### TASK ITEM
Every entry is to be set down a second time, precisely as written.

┄┄┄┄┄┄┄┄┄┄

Lemma books_bind {A B} (m : M t A) (f : A → M t B) :
  keeps_books m → (∀ a, keeps_books (f a)) → keeps_books (m ≫= f).
Proof.
  intros Hm Hf g Hg. unfold mbind, M_bind. specialize (Hm g Hg).
  destruct (m g) as [[a|e] g']; [by apply Hf|done].
Qed.
Lemma books_same {A} (m : M t A) : (∀ g, written (m g).2 = written g) → keeps_books m.
Proof. intros H g Hg. eapply recorded_frame; [apply H | exact Hg]. Qed.
Lemma books_get {A} (f : t → M t A) : (∀ g, keeps_books (f g)) → keeps_books (get ≫= f).
Proof. intros H g. by apply H. Qed.
Lemma books_modify f : (∀ g, written (f g) = written g) → keeps_books (modify f).
Proof. intros H. apply books_same. intros g. apply H. Qed.
Lemma books_lift {A} (r : result A) : keeps_books (lift r).
Proof. by apply books_same. Qed.
Lemma books_for_each {A} (l : list A) (f : A → M t ()) :
  (∀ x, keeps_books (f x)) → keeps_books (for_each l f).
Proof.
  intros H. induction l as [|x l IH]; [by apply books_same|]. by apply books_bind.
Qed.

Lemma books_blind ph p a x (amount : t → Z) :
  keeps_books (modify (λ g, if_hand_recorded (λ hand_id,
    GameHistoryDB.record_action hand_id ph p a x (amount g)) g)).
Proof.
  intros g [D H]. unfold modify. cbn [snd]. unfold if_hand_recorded.
  destruct (current_hand_id g) as [i|] eqn:E; [|by split; rewrite ?E].
  split; [by apply record_action_db_ok; [apply H|]|]. intros j Hj. apply H. by rewrite <- E.
Qed.

Ltac books :=
  repeat match goal with
  | |- keeps_books (get ≫= _) => apply books_get; intros ?
  | |- keeps_books (_ ≫= _) => apply books_bind; [|intros ?]
  | |- keeps_books (for_each _ _) => apply books_for_each; intros ?
  | |- keeps_books (lift _) => apply books_lift
  | |- keeps_books (mret _) => by apply books_same
  | |- keeps_books (modify _) => first [apply books_blind | apply books_modify; done]
  | |- keeps_books (if ?b then _ else _) => destruct b
  | |- keeps_books (let '(_, _) := ?b in _) => destruct b
  end.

┄┄┄┄┄┄┄┄┄┄

### COMPLETED TASK
Lemma books_bind {A B} (m : M t A) (f : A → M t B) :
  keeps_books m → (∀ a, keeps_books (f a)) → keeps_books (m ≫= f).
Proof.
  intros Hm Hf g Hg. unfold mbind, M_bind. specialize (Hm g Hg).
  destruct (m g) as [[a|e] g']; [by apply Hf|done].
Qed.
Lemma books_same {A} (m : M t A) : (∀ g, written (m g).2 = written g) → keeps_books m.
Proof. intros H g Hg. eapply recorded_frame; [apply H | exact Hg]. Qed.
Lemma books_get {A} (f : t → M t A) : (∀ g, keeps_books (f g)) → keeps_books (get ≫= f).
Proof. intros H g. by apply H. Qed.
Lemma books_modify f : (∀ g, written (f g) = written g) → keeps_books (modify f).
Proof. intros H. apply books_same. intros g. apply H. Qed.
Lemma books_lift {A} (r : result A) : keeps_books (lift r).
Proof. by apply books_same. Qed.
Lemma books_for_each {A} (l : list A) (f : A → M t ()) :
  (∀ x, keeps_books (f x)) → keeps_books (for_each l f).
Proof.
  intros H. induction l as [|x l IH]; [by apply books_same|]. by apply books_bind.
Qed.

Lemma books_blind ph p a x (amount : t → Z) :
  keeps_books (modify (λ g, if_hand_recorded (λ hand_id,
    GameHistoryDB.record_action hand_id ph p a x (amount g)) g)).
Proof.
  intros g [D H]. unfold modify. cbn [snd]. unfold if_hand_recorded.
  destruct (current_hand_id g) as [i|] eqn:E; [|by split; rewrite ?E].
  split; [by apply record_action_db_ok; [apply H|]|]. intros j Hj. apply H. by rewrite <- E.
Qed.

Ltac books :=
  repeat match goal with
  | |- keeps_books (get ≫= _) => apply books_get; intros ?
  | |- keeps_books (_ ≫= _) => apply books_bind; [|intros ?]
  | |- keeps_books (for_each _ _) => apply books_for_each; intros ?
  | |- keeps_books (lift _) => apply books_lift
  | |- keeps_books (mret _) => by apply books_same
  | |- keeps_books (modify _) => first [apply books_blind | apply books_modify; done]
  | |- keeps_books (if ?b then _ else _) => destruct b
  | |- keeps_books (let '(_, _) := ?b in _) => destruct b
  end.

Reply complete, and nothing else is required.